Tumble ’n Dry is op 28 april 2020 failliet verklaard. De debiteuren waren stil verpand aan de financiers (TNDH Holding c.s., hierna: “TNDH”). Kort voor het faillissement heeft TNDH aan alle debiteuren medegedeeld dat zij de pandhouder is met het verzoek om uitsluitend te betalen aan TNDH.
Enkele debiteuren hebben abusievelijk toch betaald aan Tumble ’n Dry in plaats van aan TNDH. Mogelijk hebben deze debiteuren het verzoek van TNDH niet gezien, genegeerd, of als te vrijblijvend geïnterpreteerd. In totaal gaat het om afgerond € 105.000.
TNDH heeft Tumble ’n Dry verzocht om deze EUR 105.000 alsnog aan haar over te maken. Tumble ’n Dry voorzag terecht juridische perikelen en heeft in plaats daarvan € 105.000 in depot geplaatst bij een notaris. In de notariële akte heeft Tumble ’n Dry laten vastleggen dat TNDH, (de curator van) Tumble ’n Dry alsmede de debiteuren ieder een voorwaardelijke vordering op de notaris hebben gekregen. Voorwaardelijk, omdat eerst duidelijk moet worden wie er aanspraak op heeft.
Wie is gerechtigd is tot het bedrag ad € 105.000: TNDH, of de curator van Tumble ‘n Dry, of de debiteuren?
De rechtbank Noord-Holland heeft geoordeeld dat het bedrag toekomt aan de curator van Tumble ‘n Dry.
Vist TNDH nu achter het net? Neen, de debiteuren moeten ermee rekening houden dat zij hetzelfde bedrag nog een keer moeten betalen: aan TNDH. Zij hebben niet bevrijdend betaald aan Tumble ’n Dry.
Deze uitkomst is niet redelijk en billijk maar wel conform wet en jurisprudentie. De rechter neemt bij de beoordeling van dit type geschillen namelijk de Faillissementswet en het goederenrecht als uitgangspunt, niet de redelijkheid en billijkheid. Dit is inherent aan een faillissement.
Juist met het oog op de belangen van de debiteuren had Tumble ’n Dry € 105.000 in depot gestort bij de notaris. Echter, de curator heeft de depotovereenkomst vernietigd met een beroep de Actio Pauliana ex artikel 42 Fw. Terecht, aldus de rechtbank Noord-Holland.
In appel zal mogelijk de inhoud van de mededeling voorwerp van onderzoek worden. Voorts bestaat de mogelijkheid dat debiteuren in appel betwisten dat zij de mededeling van TNDH hebben ontvangen. De mededeling is namelijk vormvrij en de bewijslast van tijdige ontvangst ervan door de debiteur rust op TNDH.
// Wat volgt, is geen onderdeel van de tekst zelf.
(** C3, as the code has it.  An ignored element makes no node, and no
    node of an output carries an ignored tag.  Its element children are
    all visited, in document order; when one of them at least is kept,
    the element hands the identifier of the first kept child to its
    parent, the kept children have pairwise distinct identifiers and each
    of them is a node of the node list.  In the child list of the parent
    that one identifier stands in the place of the element, and the
    identifier of no other kept child is in the list.  For
    [<table><tr><td><p>Text</p></td></tr></table>] the paragraph is a
    child of the root, the node of the [table], and is reached from
    it. *)
Theorem hoisting_of_ignored_elements :
  (forall el this id rest,
      setHas IGNORED_TAGS (toLowerCase (tagName el)) = true ->
      keptChildIds el this = id :: rest ->
      processElement el this
      = (id, snd (visitElements (children el) this))
      /\ NoDup (id :: rest)
      /\ forall id', In id' (id :: rest) ->
                     resolvesIn (c_nodes (snd (processElement el this))) id')
  /\ (forall before el after this id rest,
         setHas IGNORED_TAGS (toLowerCase (tagName el)) = true ->
         keptChildIds el (snd (walkChildren before this)) = id :: rest ->
         fst (walkChildren (before ++ ElementNode el :: after) this)
         = (fst (walkChildren before this)
            ++ id
            :: fst (walkChildren after
                      (snd (visitElements
                              (children el)
                              (snd (walkChildren before this))))))%list
         /\ forall id', In id' rest ->
              ~ In id'
                   (fst (walkChildren (before ++ ElementNode el :: after)
                                      this)))
  /\ (forall doc css n,
         In n (outputNodes doc css) ->
         (forall tag, originalTag n = Some tag ->
                      setHas IGNORED_TAGS tag = false)
         /\ (forall tag, n_tag n = Some tag ->
                         setHas IGNORED_TAGS tag = false))
  /\ exists root p,
      outputRoot tableWithParagraph "" = Some root
      /\ originalTag root = Some "table"
      /\ In p (outputNodes tableWithParagraph "")
      /\ n_tag p = Some "p"
      /\ childIdsOf root = [n_id p]
      /\ reachable (outputNodes tableWithParagraph "") (n_id root) (n_id p).
Proof.
  assert (Hfirst : forall el this id rest,
             setHas IGNORED_TAGS (toLowerCase (tagName el)) = true ->
             keptChildIds el this = id :: rest ->
             processElement el this
             = (id, snd (visitElements (children el) this))).
  { intros el this id rest Hig Hkept.
    rewrite (ignored_element_result el this Hig).
    fold (keptChildIds el this). now rewrite Hkept. }
  assert (Hdistinct : forall el this, NoDup (keptChildIds el this)).
  { intros el this. pose proof (hoistChildren_NoDup (childNodes el) this) as H.
    now rewrite keptChildIds_hoist in H. }
  split; [|split; [|split; [exact output_tags|]]].
  - intros el this id rest Hig Hkept.
    split; [now apply (Hfirst el this id rest)|].
    split; [rewrite <- Hkept; apply Hdistinct|].
    intros id' Hin. rewrite (Hfirst el this id rest Hig Hkept). cbn [snd].
    apply keptChildIds_resolve. now rewrite Hkept.
  - intros before el after this id rest Hig Hkept.
    set (this1 := snd (walkChildren before this)) in *.
    set (this2 := snd (visitElements (children el) this1)).
    assert (Hlist : fst (walkChildren (before ++ ElementNode el :: after)
                                      this)
                    = (fst (walkChildren before this)
                       ++ id :: fst (walkChildren after this2))%list).
    { rewrite walkChildren_app. fold this1. cbn [fst walkChildren].
      rewrite (Hfirst el this1 id rest Hig Hkept). fold this2.
      now destruct (walkChildren after this2). }
    split; [exact Hlist|].
    intros id' Hin Hlisted. rewrite Hlist in Hlisted.
    destruct (hoistChildren_range (childNodes el) this1) as [_ Hrange].
    rewrite keptChildIds_hoist in Hrange. cbn [fst snd] in Hrange.
    fold this2 in Hrange. rewrite Hkept in Hrange.
    destruct (Hrange id' (or_intror Hin)) as (j & -> & Hj).
    apply in_app_or in Hlisted. destruct Hlisted as [Hb|[Heq|Ha]].
    + destruct (walkChildren_range before this) as [_ Hbefore].
      fold this1 in Hbefore.
      destruct (Hbefore _ Hb) as [H|(k & Hk & Hrk)]; [discriminate|].
      inversion Hk. lia.
    + pose proof (Hdistinct el this1) as Hnd. rewrite Hkept in Hnd.
      inversion Hnd as [|? ? Hnot _]. subst. now apply Hnot.
    + destruct (walkChildren_range after this2) as [_ Hafter].
      destruct (Hafter _ Ha) as [H|(k & Hk & Hrk)]; [discriminate|].
      inversion Hk. lia.
  - unfold outputRoot.
    remember (outputNodes tableWithParagraph "") as out eqn:Hout.
    vm_compute in Hout.
    match type of Hout with
    | _ = [?r; ?p; ?t] => exists r, p
    end.
    subst out.
    split; [reflexivity|].
    split; [reflexivity|].
    split; [right; left; reflexivity|].
    split; [reflexivity|].
    split; [reflexivity|].
    eapply reach_child.
    + apply reach_here.
    + left. reflexivity.
    + reflexivity.
    + left. reflexivity.
Qed.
Indien TNDH de mededeling tijdig kenbaar heeft gemaakt bij deurwaardersexploit of aangetekend schrijven, acht ik op grond na het bewijsrecht en het bepaalde in artikel 3:246 lid 1 BW de kans klein dat het hof op een ander oordeel zal uitkomen dan de rechtbank.
Na de (tweede) betaling aan TNDH rest de debiteuren slechts de mogelijkheid om bij de curator een vordering in te dienen. Dat is de vordering ter zake het eerste bedrag, dat zij abusievelijk en dus onverschuldigd aan Tumble ’n Dry hadden betaald. De curator zal deze vordering slechts kunnen aanmerken als een concurrente vordering wegens de wettelijke rangorde der crediteuren en vaste jurisprudentie. De kans dat de debiteuren een uitkering op hun vordering tegemoet kunnen zien is daardoor zeer klein.
Welke les kan hieruit worden getrokken? Let op als u een email, brief of deurwaardersexploit ontvangt waarin een financier mededeelt dat hij een pandrecht heeft op de vorderingen van uw crediteur. Bij die mededeling wordt doorgaans het verzoek gedaan om uitsluitend aan die financier te betalen en niet meer aan de crediteur. Vaak wordt daarbij ook erop gewezen dat u uitsluitend bevrijdend kunt betalen aan de financier. Negeer een dergelijke mededeling niet, maar onderzoek eerst de juistheid ervan. Hoe kunt u dit doen? U zou uw crediteur contacteren en hem een schriftelijke bevestiging kunnen vragen aan wie u moet betalen. Echter, het risico bestaat dat een crediteur uw vraag al dan niet bewust onjuist beantwoordt. Daarom heeft het de voorkeur om onderliggende stukken op te vragen bij de financier. Zolang er geen duidelijkheid is aan wie u moet betalen kunt u jegens zowel de crediteur als de financier beroep doen op het opschortingsrecht ex artikel 6:37 BW.